Adjunct EMDR Therapy

A beautiful collaboration to get you unstuck and moving forward again.

Based in Asheville. Serving Adults throughout NC & TX.

I’ll work as a team with you and your primary ‘talk therapist’ to help you get unstuck and heal faster and more completely.

EMDR as adjunct therapy

We’ve all had those moments in therapy where we feel stuck or hit a roadblock. It can be discouraging for both the client and the therapist.

In those moments, it can be very helpful to collaborate with an EMDR therapist to get things unstuck and moving forward again. That is what Adjunct EMDR Therapy is – a time-limited, focused, collaborative approach between the client, primary therapist, and an EMDR therapist to clear out the roadblock so treatment can get back on track.

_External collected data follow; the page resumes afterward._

Lemma split_link x cx q : m' !! x = Some cx -> q ∈ children cx <-> exists c', m' !! q = Some c' /\ parent c' = Some x.
Proof.
  clear Hblocks Hsplit.
  destruct split_self as (Hnp & Hpc & Hnc). intros Hx. destruct (decide (x = new)) as [->|Hxn]; [|destruct (decide (x = p)) as [->|Hxp]].
  - rewrite Hm', decide_True in Hx by done. injection Hx as <-. cbn [children]. split.
    + intros Hin. destruct (child_parent _ Hm _ _ _ Hp Hin) as (c' & Hc' & _). exists (setParent (Some new) c').
      rewrite Hm', decide_False, decide_False, decide_True by (done || by intros ->). by rewrite Hc'.
    + intros (c' & Hc' & E). rewrite Hm' in Hc'. repeat case_decide; try done; simplify_eq; cbn [parent] in E.
      * congruence.
      * by apply split_new_parent in Hp.
      * by apply split_new_parent in Hc'.
  - rewrite Hm', decide_False, decide_True in Hx by done. injection Hx as <-. cbn [children]. rewrite list_elem_of_singleton. split.
    + intros ->. eexists. rewrite Hm', decide_True by done. done.
    + intros (c' & Hc' & E). rewrite Hm' in Hc'. repeat case_decide; try done; subst; simplify_eq; cbn [parent] in E.
      * destruct Hpc. apply (heap_link _ Hm _ _ _ Hp). eauto.
      * apply fmap_Some in Hc' as (c2 & _ & ->). cbn [setParent parent] in E. congruence.
      * match goal with H : q ∉ children c |- _ => destruct H end. apply (heap_link _ Hm _ _ _ Hp). eauto.
  - rewrite split_links by done. rewrite Hm', decide_False, decide_False in Hx by done. case_decide as Hin.
    + apply fmap_Some in Hx as (c2 & Hc2 & ->). cbn [setParent children]. by apply (heap_link _ Hm).
    + by apply (heap_link _ Hm).
Qed.

Lemma split_ok : heap_ok m'.
Proof.
  destruct split_self as (Hnp & Hpc & Hnc). split.
  - intros x cx q Hx. by apply split_link.
  - intros x cx. rewrite Hm'. repeat case_decide; intros Hx; simplify_eq; cbn [children].
    + by apply (heap_children _ Hm p).
    + apply NoDup_singleton.
    + apply fmap_Some in Hx as (c2 & Hc2 & ->). cbn [setParent children]. by apply (heap_children _ Hm x).
    + by apply (heap_children _ Hm x).
  - destruct (heap_lin _ Hm _ _ Hp) as (l & Hl & Hok). pose proof (Hsplit [] _ Hok) as [Hu Hlo]. intros x cx Hx.
    destruct (decide (x = new)) as [->|Hxn]; [exists ((new, upper) :: (p, lower) :: l); split; [by apply split_above|done]|].
    destruct (decide (x = p)) as [->|Hxp]; [exists ((p, lower) :: l); split; [by apply split_below|done]|].
    assert (Hx' : is_Some (m !! x)) by (destruct (proj1 (split_exists x)); [by eexists|done|done]). destruct Hx' as [c2 Hc2].
    destruct (heap_chain _ Hm _ _ Hc2) as (lx & Hlx & _). exists (split_lineage lx). split; [by apply split_lin|by eapply split_lineage_chain].
  - intros x cx. rewrite Hm'. repeat case_decide; intros Hx; simplify_eq; [apply Hblocks|apply Hblocks| |by apply (heap_blocks _ Hm x)].
    apply fmap_Some in Hx as (c2 & Hc2 & ->). by apply (heap_blocks _ Hm x c2).
  - assert (Hroot : forall x cx, m' !! x = Some cx -> parent cx = None -> exists c2, m !! x = Some c2 /\ parent c2 = None).
    { intros x cx. rewrite Hm'. repeat case_decide; intros Hx Hn; simplify_eq; cbn [parent] in *; [by eauto| |by eauto].
      apply fmap_Some in Hx as (c2 & Hc2 & ->). done. }
    intros x y cx cy Hx Hy Nx Ny. apply Hroot in Hx as (? & ? & ?), Hy as (? & ? & ?); [|done..]. by eapply (heap_root _ Hm).
Qed.

End Split.

(** ** The operations on the heap *)

(** States with the same tree. *)
Definition same_tree (st st' : core) : Prop :=
  caches st' = caches st /\ next_cache st' = next_cache st /\ chainsLeaves st' = chainsLeaves st /\
  chainsStorage st' = chainsStorage st /\ mainChainSet st' = mainChainSet st.

Lemma same_tree_refl st : same_tree st st.
Proof. done. Qed.

Lemma same_tree_trans st1 st2 st3 : same_tree st1 st2 -> same_tree st2 st3 -> same_tree st1 st3.
Proof. unfold same_tree. intros (-> & -> & -> & -> & ->) (-> & -> & -> & -> & ->). done. Qed.

Lemma deref_ok st p c : caches st !! p = Some c -> deref st p = Ok c.
Proof. unfold deref. by intros ->. Qed.

Lemma deref_Ok st p c : deref st p = Ok c -> caches st !! p = Some c.
Proof. unfold deref. by destruct (caches st !! p); intros [= ->]. Qed.

Lemma fixChildrenParent_eq l q : forall st, (forall x, x ∈ l -> is_Some (caches st !! x)) ->
  exists m, fixChildrenParent l q st = Ok (set_caches m st) /\
    forall x, m !! x = if decide (x ∈ l) then setParent (Some q) <$> caches st !! x else caches st !! x.
Proof.
  induction l as [|y l IH]; intros st Hl; cbn [fixChildrenParent].
  - exists (caches st). split; [by destruct st|]. intros x. rewrite decide_False by apply not_elem_of_nil. done.
  - destruct (Hl y) as [cy Hy]; [left|]. rewrite (deref_ok _ _ _ Hy). cbn [obind].
    destruct (IH (update_cache y (setParent (Some q)) st)) as (m & -> & Hm).
    { intros x Hx. cbn [update_cache set_caches caches]. rewrite lookup_alter. case_decide as E; [subst x; apply fmap_is_Some; eauto|]. apply Hl. by right. }
    exists m. split; [done|]. intros x. rewrite Hm. cbn [update_cache set_caches caches]. rewrite lookup_alter.
    destruct (decide (x ∈ l)), (decide (x ∈ y :: l)), (decide (y = x)) as [->|]; try done; try set_solver.
    by destruct (caches st !! x).
Qed.

Lemma cache_split_eq st p c i : tree_ok st -> caches st !! p = Some c -> startIndex (cache_segment c) < i < seg_end (cache_segment c) ->
  exists lower upper m', cache_split p i st = Ok (next_cache st, mkCore m' (next_cache st + 1) (chainsLeaves st)
      (chainsStorage st) (mainChainSet st) (core_medianSize st) (core_pool st)) /\
    split (cache_segment c) i = Ok (lower, upper) /\
    (forall q, m' !! q =
      if decide (q = next_cache st) then Some (mkCache upper (Some p) (children c)) else
      if decide (q = p) then Some (mkCache lower (parent c) [next_cache st]) else
      if decide (q ∈ children c) then setParent (Some (next_cache st)) <$> caches st !! q else caches st !! q).
Proof.
  intros Ht Hp Hi. pose proof (tree_heap _ Ht) as Hm. destruct (heap_lin _ Hm _ _ Hp) as (l & Hl & Hok).
  destruct (split_parts (cache_segment c) i (proj1 Hok) Hi) as (lower & upper & E & _).
  assert (Hnew : caches st !! next_cache st = None).
  { destruct (caches st !! next_cache st) eqn:En; [|done]. pose proof (tree_next _ Ht (next_cache st)). rewrite En in H. by specialize (H ltac:(eauto)); lia. }
  assert (Hnp : next_cache st <> p) by congruence.
  unfold cache_split. rewrite (deref_ok _ _ _ Hp). cbn [obind]. rewrite E. cbn [obind allocate].
  destruct (fixChildrenParent_eq (children c) (next_cache st) (mkCore (<[next_cache st := mkCache upper (Some p) (children c)]> (caches st))
    (next_cache st + 1) (chainsLeaves st) (chainsStorage st) (mainChainSet st) (core_medianSize st) (core_pool st))) as (m & -> & Hm2).
  { cbn [caches]. intros x Hx. destruct (child_parent _ Hm _ _ _ Hp Hx) as (c' & Hc' & _). rewrite lookup_insert. case_decide; eauto. }
  cbn [obind caches] in *. exists lower, upper. eexists. split; [done|]. split; [done|]. intros q.
  cbn [update_cache set_caches caches]. rewrite lookup_alter, !Hm2, !lookup_insert.
  destruct (split_self _ Hm _ _ Hp _ Hnew) as (_ & Hpc & Hnc).
  destruct (decide (q = next_cache st)) as [->|Hq].
  - rewrite (decide_False (P := p = next_cache st)) by congruence. rewrite decide_False by done. by rewrite decide_True.
  - destruct (decide (q = p)) as [->|Hqp].
    + rewrite decide_True by done. rewrite decide_False by done. rewrite decide_False by done. by rewrite Hp.
    + rewrite (decide_False (P := p = q)) by congruence. rewrite (decide_False (P := next_cache st = q)) by congruence. done.
Qed.

(** ** The chains of a node *)

(** The flat chain of a cache. *)
Definition view (m : gmap Z cache) (p : Z) (flat : segment) : Prop := exists l, lin m p l /\ flatten (map snd l) = flat.

(** The flat chains of the leaves, the main chain first. *)
Definition views (st : core) (flats : list segment) : Prop := Forall2 (view (caches st)) (chainsLeaves st) flats.

Lemma view_unique m p f1 f2 : view m p f1 -> view m p f2 -> f1 = f2.
Proof. intros (l1 & H1 & <-) (l2 & H2 & <-). by rewrite (lin_unique _ _ _ _ H1 H2). Qed.

Lemma chain_ok_suffix c1 c2 : chain_ok (c1 ++ c2) -> chain_ok c2.
Proof. induction c1 as [|s c1 IH]; [done|]. intros (_ & _ & H & _). by apply IH. Qed.

Lemma heap_view m p c : heap_ok m -> m !! p = Some c -> exists l, lin m p ((p, cache_segment c) :: l) /\
  view m p (flatten (cache_segment c :: map snd l)).
Proof. intros Hm Hp. destruct (heap_lin _ Hm _ _ Hp) as (l & Hl & _). exists l. split; [done|]. by exists ((p, cache_segment c) :: l). Qed.

Lemma chain_of_eq st p l : heap_ok (caches st) -> lin (caches st) p l -> chain_of st p = Ok (map snd l).
Proof. intros Hm Hl. unfold chain_of. by rewrite (heap_lineage _ Hm st p l eq_refl Hl). Qed.

(** *** Pushing onto a leaf *)

Section Push.
Context (ops : crypto_ops).
Local Abbreviation cn_fast_hash := (fast_hash ops).
Local Abbreviation delta := (block_delta cn_fast_hash).

Definition push_new (p : Z) (b : pushed) (st : core) : outcome core :=
  cache_pushBlock ops p (new_block b) (new_transactions b) (new_images b) (new_size b) (new_coins b) (new_difficulty b)
    (new_raw b) st.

I partner with primary therapists and their clients to address specific therapy goals identified by the primary therapist and client. This typically involves using EMDR to target specific client memories, images, triggers, body sensations, fears, losses, or limiting beliefs that are interfering with the client making progress in therapy. By having clearly defined goals, brief adjunct EMDR can accelerate progress in traditional therapy, help the client and the primary therapist to resolve stuck points, and enrich their ongoing work.

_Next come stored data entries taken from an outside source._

Section Place.
Context (st : core) (flats : list segment) (block : BlockTemplate) (raw : RawBlock) (h : Hash) (base : BinaryArray) (now0 : Z).
Context (b : checked_block) (cell : cache) (c : chain).
Hypothesis Ht : tree_ok st.
Hypothesis Hmain : main_ok st.
Hypothesis Hv : views st flats.
Hypothesis Hpass : passed ops slow_hash currency checkpoints st now0 block h raw b cell c.
Hypothesis Hhash : Block.Block.getBlockHash cn_fast_hash block = Ok h.
Hypothesis Hbase : Block.Block.getTransactionBinaryArray (baseTransaction block) = Ok base.
Local Abbreviation pb := (pushed_of block raw h base b).
Local Abbreviation p := (checked_cache b).
Local Abbreviation prev := (checked_previous b).
Hypothesis Hroom : Forall (fun f => room f pb) flats.
Hypothesis Hpos : 0 < checked_difficulty b.
Hypothesis Hw : windows_ok currency.

(** Where the previous block is. *)
Lemma place_setup : exists l, lin (caches st) p ((p, cache_segment cell) :: l) /\ c = cache_segment cell :: map snd l /\
  view (caches st) p (flatten c) /\ chain_ok c /\ segment_ok (cache_segment cell) /\
  startIndex (cache_segment cell) <= prev < seg_end (cache_segment cell) /\
  checked_onTop b = (seg_end (cache_segment cell) - 1 =? prev) /\
  exists x, blockInfos (flatten c) !! Z.to_nat prev = Some x /\ bi_blockHash x = previousBlockHash block.
Proof.
  pose proof (tree_heap _ Ht) as Hm. destruct Hpass as [_ P1 P2 P3 (top & P4 & P4') _ _ _ _ _ _ _ _].
  destruct (heap_view _ _ _ Hm P1) as (l & Hl & Hvw). exists l. split; [done|]. rewrite (chain_of_eq _ _ _ Hm Hl) in P2.
  injection P2 as <-. cbn [map snd] in *. pose proof (lin_chain _ Hm _ _ Hl) as Hok. cbn [map snd] in Hok.
  cbn [chain_getBlockIndex] in P3. cbn [chain_top] in P4. destruct (getBlockIndex_range _ _ _ (proj1 Hok) P3) as (Hr & x & Hx & Hxh).
  rewrite getTopBlockIndex_ok in P4; [|apply Hok|by eapply heap_blocks]. injection P4 as <-.
  split_and!; try done; [apply Hok|lia|lia|]. exists x. split; [|done]. destruct (start_fits _ _ Hok).
  rewrite infos_lookup by (done || lia). by rewrite (proj2 (Z.ltb_ge _ _)) by lia.
Qed.

Lemma block_index : prev + 1 < 2 ^ 32 -> 0 <= prev -> Block.Block.getBlockIndex block = prev + 1.
Proof. intros H1 H2. rewrite (passed_index _ _ _ _ _ _ _ _ _ _ _ _ Hpass). apply wrap_small. unfold fits. lia. Qed.

(** The chain up to the previous block. *)
Lemma place_on_top c0 u k f : chain_ok c0 -> flats !! k = Some f -> f = join (flatten c0) u -> seg_end (flatten c0) = prev + 1 ->
  on_top cn_fast_hash (flatten c0) pb.
Proof.
  intros Hc0 Hk Hf He. pose proof (proj1 (Forall_lookup _ _) Hroom _ _ Hk) as R.
  destruct (Forall2_lookup_r _ _ _ _ _ Hv Hk) as (q & _ & lq & Hlq & Eq). destruct place_setup as (l & _ & _ & _ & _ & Hs & Hr & _).
  pose proof (ok_start _ Hs). pose proof (seg_end_prefix (flatten c0) u) as Hle. rewrite <- Hf in Hle. pose proof (room_index _ _ R).
  apply (on_top_prefix (map snd lq) c0 u); [by eapply lin_chain, Hlq; apply Ht|done|by rewrite Eq|by rewrite Eq| |done|done].
  cbn [new_block pushed_of]. rewrite block_index by lia. done.
Qed.

Lemma place_tip c0 u : chain_ok c0 -> flatten c = join (flatten c0) u -> seg_end (flatten c0) = prev + 1 ->
  tip (flatten c0) (previousBlockHash block).
Proof.
  intros Hc0 E He. destruct place_setup as (l & _ & _ & _ & _ & Hs & Hr & _ & x & Hx & Hxh). pose proof (ok_start _ Hs).
  rewrite E in Hx. eapply (tip_prefix _ u prev); [by apply flatten_ok|done|lia|done|done].
Qed.

Lemma place_new : Forall (fun f => new_hash pb ∉ hashes_of f) flats.
Proof.
  destruct flats as [|f fs] eqn:E; [constructor|]. rewrite <- E in *. destruct (findSegment_exact st flats Ht Hv h) as (r & Hr & Hn); [by rewrite E|].
  rewrite (passed_new _ _ _ _ _ _ _ _ _ _ _ _ Hpass) in Hr. injection Hr as <-. by apply Hn.
Qed.

Lemma place_continues c0 u u' k f : chain_ok c0 -> flats !! k = Some f -> f = join (flatten c0) u ->
  flatten c = join (flatten c0) u' -> seg_end (flatten c0) = prev + 1 -> unspent_in (flatten c0) pb -> continues now0 flats (flatten c0) pb.
Proof.
  intros Hc0 Hk Hf Hc He Hun. destruct place_setup as (l & _ & Ec & _ & Hok & Hs & Hr & _). pose proof (ok_start _ Hs).
  assert (Hfl : seg_end (flatten c) = seg_end (cache_segment cell)) by (rewrite Ec in Hok |- *; by rewrite (flatten_end _ _ Hok)).
  assert (Hne : forall s, head c = Some s -> blockInfos s <> []).
  { rewrite Ec. intros ? [= <-]. apply (heap_blocks _ (tree_heap _ Ht) _ _ (passed_cell _ _ _ _ _ _ _ _ _ _ _ _ Hpass)). }
  assert (Hin : blockInfos (flatten c0) = take (Z.to_nat (prev + 1)) (blockInfos (flatten c))).
  { rewrite Hc. cbn [join blockInfos]. destruct (flatten_ok _ Hc0) as [_ H0]. unfold seg_end in He. rewrite H0 in He.
    by rewrite take_app_le, take_ge by lia. }
  pose proof (place_on_top c0 u k f Hc0 Hk Hf He) as Hot. split; [by apply flatten_ok|by eapply place_tip|done| |done|apply place_new|done| |].
  - cbn [pushed_of new_difficulty]. rewrite <- (passed_difficulty _ _ _ _ _ _ _ _ _ _ _ _ Hpass), getDifficultyForNextBlock_flat by (done || lia).
    rewrite He, Hin. f_equal. lia.
  - eapply passed_conforms; eauto; [lia|]. pose proof (top_fits _ _ _ Hot). lia.
  - exists f, u. split_and!; [by eapply list_elem_of_lookup_2|done|]. by apply (proj1 (Forall_lookup _ _) Hroom k).
Qed.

Typically, adjunct therapy is short-term (4-12 extended sessions) with well-focused goals and targets for EMDR reprocessing. These goals and targets are defined in collaboration with the primary therapist and client. Some examples of this type of work include using EMDR to target:

  • post-traumatic stress symptoms interfering with functioning and/or maintaining sobriety

  • phobic reactions limiting quality of life

  • nightmares interfering with sleep

  • fear reactions to specific environmental triggers

  • memories of a partner’s affair hindering marital therapy

  • disturbance linked to recent events such as accidents, assaults, conflict, or losses

  • disturbing body sensations with medically-unexplained origins

Adjunct therapy does not replace or interrupt ongoing therapy. Rather, it is a supplement to the primary therapeutic relationship, allowing the client to continue to work with their primary therapist. The client will be asked to sign a release of information form so the primary therapist can reach out to me to discuss the referral, determine ‘goodness-of-fit,’ define a customized treatment plan for adjunct EMDR, and identify a method for ongoing communication between the two therapists for care coordination purposes.

Adjunct EMDR Therapy is scheduled in an intensive format (extended sessions, half-day intensive, multi-day intensives).